Educación, Tecnología y Accesibilidad nos importan a todos. Porque bajo las circunstancias adecuadas, todos somos discapacitados.

Divide et impera… o no


Lindeiros – Abril 2015

“Supongamos que tenemos un carro cargado con sacos de patatas en lo alto de un monte. Deseamos trasladar ese carro al monte contiguo tirado única y exclusivamente por caracoles”.

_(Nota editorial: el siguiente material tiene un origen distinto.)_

(* ===== verification/VspaceUnmap.v ===== *)
(** * Unmapping

    [remove_spec]: taking one record out of a space unmaps its pages and nothing
    else.  [shrunk] relates the states before and after any number of removals. *)

From Stdlib Require Import ZArith Lia.
From stdpp Require Import base numbers list sets.
From S2P Require Import Prelude Rights Slist Pmm Paging PagingInv PagingSpec Vspace VspacePg VspaceInv VspaceMap VspaceOps.
Local Open Scope Z_scope.

Lemma for_up_succ {A} n (f : Z → A → A) a : 0 ≤ n → for_up (n + 1) f a = f n (for_up n f a).
Proof.
  intros Hn. unfold for_up. replace (Z.to_nat (n + 1)) with (S (Z.to_nat n)) by lia. rewrite seq_S, foldl_app. cbn. by rewrite Z2Nat.id.
Qed.

Section unmap.
Context {C : Type} `{VmCapsOk C} (R : Z → Prop).
Implicit Types (s : vm C) (v f : N) (m : mnode) (g : ghost) (A : N → Prop) (va : Z) (x : N → Z).

(** ** The pages *)

(** The invalidations sent for [n] pages, the last first. *)
Definition shot (ov : option N) (n va : Z) : list (N * Z) :=
  match ov with None => [] | Some v => (λ j, (v, page_va va (Z.of_nat j))) <$> rev (seq 0 (Z.to_nat n)) end.

Lemma unmap_all_eq ov c f va s : c ≠ 0 → 0 ≤ npages s f →
  kframe_unmap_all ov c f va s = with_shoot (shot ov (npages s f) va ++ shoot s) (with_pg (unmap_pages (npages s f) c va (pg s)) s).
Proof.
  intros Hc Hn. unfold kframe_unmap_all. rewrite (proj2 (Z.eqb_neq c 0)) by done. fold (npages s f).
  apply (for_up_ind (λ n s', s' = with_shoot (shot ov n va ++ shoot s) (with_pg (unmap_pages n c va (pg s)) s))); [done| |].
  - destruct s, ov; done.
  - intros i s' Hi ->. unfold unmap_pages. rewrite for_up_succ by lia. destruct ov as [v|]; [|done].
    cbn [shot]. replace (Z.to_nat (i + 1)) with (S (Z.to_nat i)) by lia. rewrite seq_S, rev_app_distr. cbn. by rewrite Z2Nat.id by lia.
Qed.

Lemma shot_all v n va j : 0 ≤ j < n → (v, page_va va j) ∈ shot (Some v) n va.
Proof.
  intros Hj. cbn [shot]. apply list_elem_of_fmap. exists (Z.to_nat j). rewrite Z2Nat.id by lia. split; [done|].
  apply list_elem_of_In. rewrite <-in_rev. apply in_seq. lia.
Qed.

(** ** One record less *)

Lemma pages_drop g g' s s' v f m :
  pages_ok R g s → lists_ok (λ v, mappings (vss s v)) g s → m ∈ lv g v → m_frame s m = Some f →
  lv g' = lv (drop v f m g) → same_maps g' s s' → paging_wf (memory_of s') R →
  run_unmapped R (root v s) (m_va s m) (npages s f) (memory_of s) (memory_of s') →
  pages_ok R g' s'.
Proof.
  intros HP Hl Hm Hf Eg Hs Hw [Hoff Hsame]. pose proof HP as []. pose proof Hs as (E1 & E2 & E3).
  assert (∀ v' y, y ∈ lv g' v' → y ∈ lv g v' ∧ y ≠ m) as Hin.
  { intros v' y. rewrite Eg. cbn [drop lv]. intros Hy. split; [by apply in_drop in Hy|]. intros ->. revert Hy. apply drop_out.
    intros v1 H1. by eapply lv_unique. }
  assert (∀ va', covers s m va' ↔ uva va' ∧ in_run (m_va s m) 0 (npages s f) va') as Hcm.
  { intros va'. unfold covers. rewrite Hf. split; [by intros [? (f' & [= ->] & ?)]|]. intros [? ?]. eauto. }
  assert (∀ v' va', root v' s ≠ 0 → uva va' → ¬ (v' = v ∧ covers s m va') →
    leaf (memory_of s') (root v' s) va' = leaf (memory_of s) (root v' s) va') as Hkeep.
  { intros v' va' Hr Hu Hn. apply Hsame; [auto|by left|]. intros (Ec & _ & Hi). apply Hn.
    split; [by apply po_sep|]. by apply Hcm. }
  split; [done|intros v'; rewrite E1; auto|intros v' v''; rewrite !E1; auto| | | |].
  - intros v' y f' Hy. apply Hin in Hy as Hy'. destruct (E3 v' y Hy) as [-> ->]. rewrite E1. unfold run_ok.
    destruct (same_npages g' s s' f' Hs) as [-> ->]. apply po_run. apply Hy'.
  - intros v' y f' Hy. destruct (Hin v' y Hy) as [Hy' Hne]. destruct (E3 v' y Hy) as [-> ->]. intros Hf'.
    destruct (po_leaf v' y f' Hy' Hf') as (fl & Hfl & Hall). exists fl. split; [done|]. intros va' Hu.
    rewrite E1, (proj1 (same_npages g' s s' f' Hs)), (proj1 (E2 f')). intros Hi. rewrite Hkeep; [by apply Hall| |done|].
    + by apply (po_run v' y f').
    + intros [-> Hc]. apply Hne. apply (po_disj v y m va'); [done|done| |done]. split; [done|]. eauto.
  - intros v' va'. rewrite E1. intros Hr Hu Ho. destruct (decide (v' = v ∧ in_run (m_va s m) 0 (npages s f) va')) as [[-> Hi]|Hn].
    + by rewrite Hoff in Ho.
    + assert (¬ (v' = v ∧ covers s m va')) as Hn' by (intros [-> Hc]; apply Hn; split; [done|by apply Hcm in Hc as [_ ?]]).
      rewrite Hkeep in Ho by done. destruct (po_only v' va' Hr Hu Ho) as (y & Hy & Hc). exists y.
      assert (y ≠ m) as Hne by (intros ->; apply Hn'; split; [by eapply lv_unique|done]).
      assert (y ∈ lv g' v') as Hy' by (rewrite Eg; cbn [drop lv]; by apply not_in_drop).
      split; [done|]. by apply (covers_same g' s s' v').
  - intros v' y z va' Hy Hz Hc1 Hc2. apply (covers_same g' s s' v') in Hc1, Hc2; [|done..].
    apply (po_disj v' y z va'); [by apply Hin|by apply Hin|done|done].
Qed.
(** All but the record [m] and the counts. *)
Definition dropped m s s' : Prop :=
  (∀ v, root v s' = root v s ∧ pt_pool (vss s' v) = pt_pool (vss s v) ∧ tables (vss s' v) = tables (vss s v)) ∧
  (∀ f, f_paddr (frs s' f) = f_paddr (frs s f) ∧ f_size (frs s' f) = f_size (frs s f)) ∧
  (∀ y, y ≠ m → m_frame s' y = m_frame s y ∧ m_va s' y = m_va s y ∧ m_boot s' y = m_boot s y ∧ m_epoch s' y = m_epoch s y) ∧
  fin_epoch s' = fin_epoch s.

Lemma dropped_trans m s1 s2 s3 : dropped m s1 s2 → dropped m s2 s3 → dropped m s1 s3.
Proof.
  intros (A1 & A2 & A3 & A4) (B1 & B2 & B3 & B4). split; [|split; [|split; [|congruence]]].
  - intros v. destruct (A1 v) as (? & ? & ?), (B1 v) as (? & ? & ?). split_and!; congruence.
  - intros f. destruct (A2 f), (B2 f). split; congruence.
  - intros y Hy. destruct (A3 y Hy) as (? & ? & ? & ?), (B3 y Hy) as (? & ? & ? & ?). split_and!; congruence.
Qed.

Lemma kept_dropped m s s' : kept m s s' → dropped m s s'.
Proof.
  intros (_ & _ & _ & _ & _ & E1 & E2 & E3 & E4). split; [|split; [|split; [|done]]].
  - intros v. unfold root. by destruct (E2 v) as [l ->].
  - intros f. by destruct (E3 f) as (h & n & ->).
  - intros y Hy. by destruct (E4 y Hy) as (? & ? & ? & ? & ?).
Qed.

Definition plus1 x f : N → Z := λ o, if decide (o = f) then x o + 1 else x o.

Lemma drop_in hd g s v f m v' y : lists_ok hd g s → m ∈ lv g v → y ∈ lv (drop v f m g) v' → y ∈ lv g v' ∧ y ≠ m.
Proof.
  intros Hl Hm Hy. cbn [drop lv] in Hy. split; [by apply in_drop in Hy|]. intros ->. revert Hy. apply drop_out.
  intros v1 H1. by eapply lv_unique.
Qed.

Lemma drop_inv A x g g' s s' v f m :
  vm_inv R A x g s → m ∈ lv g v → m_frame s m = Some f → lv g' = lv (drop v f m g) → lf g' = lf (drop v f m g) →
  lists_ok (λ v, mappings (vss s' v)) g' s' → counts_ok g' s' →
  (∀ v, mapping_count (vss s' v) = Z.of_nat (length (lv g' v))) → (∀ v, lv g' v ≠ [] → usable v s' = true) →
  cs s' = cs s → dropped m s s' → paging_wf (memory_of s') R →
  run_unmapped R (root v s) (m_va s m) (npages s f) (memory_of s) (memory_of s') →
  vm_inv R A (plus1 x f) g' s'.
Proof.
  intros Hi Hm Hf Ev Ef Hl Hfc Hvc Hus Ec (D1 & D2 & D3 & D4) Hw Hun. pose proof Hi as [].
  assert (∀ v' y, y ∈ lv g' v' → y ∈ lv g v' ∧ y ≠ m) as Hin by (intros v' y; rewrite Ev; by eapply drop_in).
  assert (m ∈ lf g f) as Hmf by (destruct (lo_vf _ _ _ vi_lists v m Hm) as (_ & f' & ? & ?); congruence).
  split; [done|done| | | |done| |].
  - intros v'. split; [apply Hvc|]. rewrite Ev. cbn [drop lv]. unfold upd_fn. destruct (vi_vcount v') as [_ ?]. case_decide; subst; [|done].
    pose proof (length_filter (λ y, y ≠ m) (lv g v)). lia.
  - rewrite Ec. eapply caps_ok_ext; [|done]. intros o. unfold refs, plus1. rewrite Ef. cbn [drop lf]. unfold upd_fn. case_decide; subst; [|done].
    pose proof (filter_out_length (lf g f) m (chain_nodup _ _ _ (lo_f _ _ _ vi_lists f)) Hmf). lia.
  - apply (pages_drop g g' s s' v f m); try done. split; [apply D1|]. split; [done|].
    intros v' y [_ Hy]%Hin. by destruct (D3 y Hy) as (? & ? & ? & ?).
  - intros v' y f' [Hy Hne]%Hin. rewrite Ec. destruct (D3 y Hne) as (-> & _ & -> & _). by apply vi_auth.
  - rewrite D4. split; [apply vi_epoch|]. intros v' y [Hy Hne]%Hin. destruct (D3 y Hne) as (_ & _ & _ & ->). by apply (proj2 vi_epoch v').
Qed.

(** ** What any number of removals does *)

Record shrunk g g' s s' : Prop := Shrunk {
  sh_sub    : ∀ v, lv g' v `sublist_of` lv g v;
  sh_kept   : kept_maps g' s s';
  sh_tables : same_tables R (memory_of s) (memory_of s');
  sh_leaf   : ∀ c va, R c → uva va ∨ ¬ user va →
    (∀ v m, root v s = c → m ∈ lv g v → m ∉ lv g' v → ¬ covers s m va) → leaf (memory_of s') c va = leaf (memory_of s) c va;
}.

Lemma shrunk_refl g s : shrunk g g s s.
Proof. by split. Qed.

Lemma kept_maps_sub g g' s s' : (∀ v, lv g' v ⊆ lv g v) → kept_maps g s s' → kept_maps g' s s'.
Proof.
  intros Hsub ((E1 & E2 & E3) & E4 & E5). split; [split; [done|split; [done|]]|split; [|done]].
  - intros v m Hm. by apply (E3 v m), Hsub.
  - intros v m Hm. by apply (E4 v m), Hsub.
Qed.

Lemma kept_maps_trans g s1 s2 s3 : kept_maps g s1 s2 → kept_maps g s2 s3 → kept_maps g s1 s3.
Proof.
  intros ((A1 & A2 & A3) & A4 & A5) ((B1 & B2 & B3) & B4 & B5). split; [split; [|split]|split].
  - intros v. by rewrite B1, A1.
  - intros f. destruct (A2 f), (B2 f). split; congruence.
  - intros v m Hm. destruct (A3 v m Hm), (B3 v m Hm). split; congruence.
  - intros v m Hm. by rewrite (B4 v m Hm), (A4 v m Hm).
  - intros v. destruct (A5 v) as (? & ? & ?), (B5 v) as (? & ? & ?). split_and!; congruence.
Qed.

A este, en apariencia absurdo, problema, nos enfrentamos quienes suscriben estas líneas en texto e ilustración, cuando cursábamos nuestros estudios universitarios. ¿Quién dice que la USC no es creativa?. Obviamente la intención de nuestro profesor no era explorar nuevas líneas de negocio; sustituir animales de tiro, como caballos y bueyes, por los abundantes caracoles que prosperan al amor de nuestro húmedo clima galaico. El objetivo era mostrar como, a la hora de enfrentarse a un problema, se requieren múltiples enfoques y conocimientos de áreas muy dispares. Y nada como el absurdo para despertar neuronas.
En el caso que nos ocupa, es obvio que hay que resolver ciertos “inconvenientes” que dificultan el uso de gasterópodos en el transporte de mercancías. ¿Cuánto pesa, aproximadamente, un carro y cuántos quilos de patatas es capaz de cargar? ¿Cuánta tracción aguanta la concha de un caracol antes de romper y matar a su inquilino? ¿Qué arnés podemos montarle a dicha concha?… Pero, sobre todo, ¿cómo narieces logramos que un ejército de babantes caracoles se muevan coordinadamente, a la vez y en la misma dirección, de modo continuado, para recorrer una distancia más o menos larga?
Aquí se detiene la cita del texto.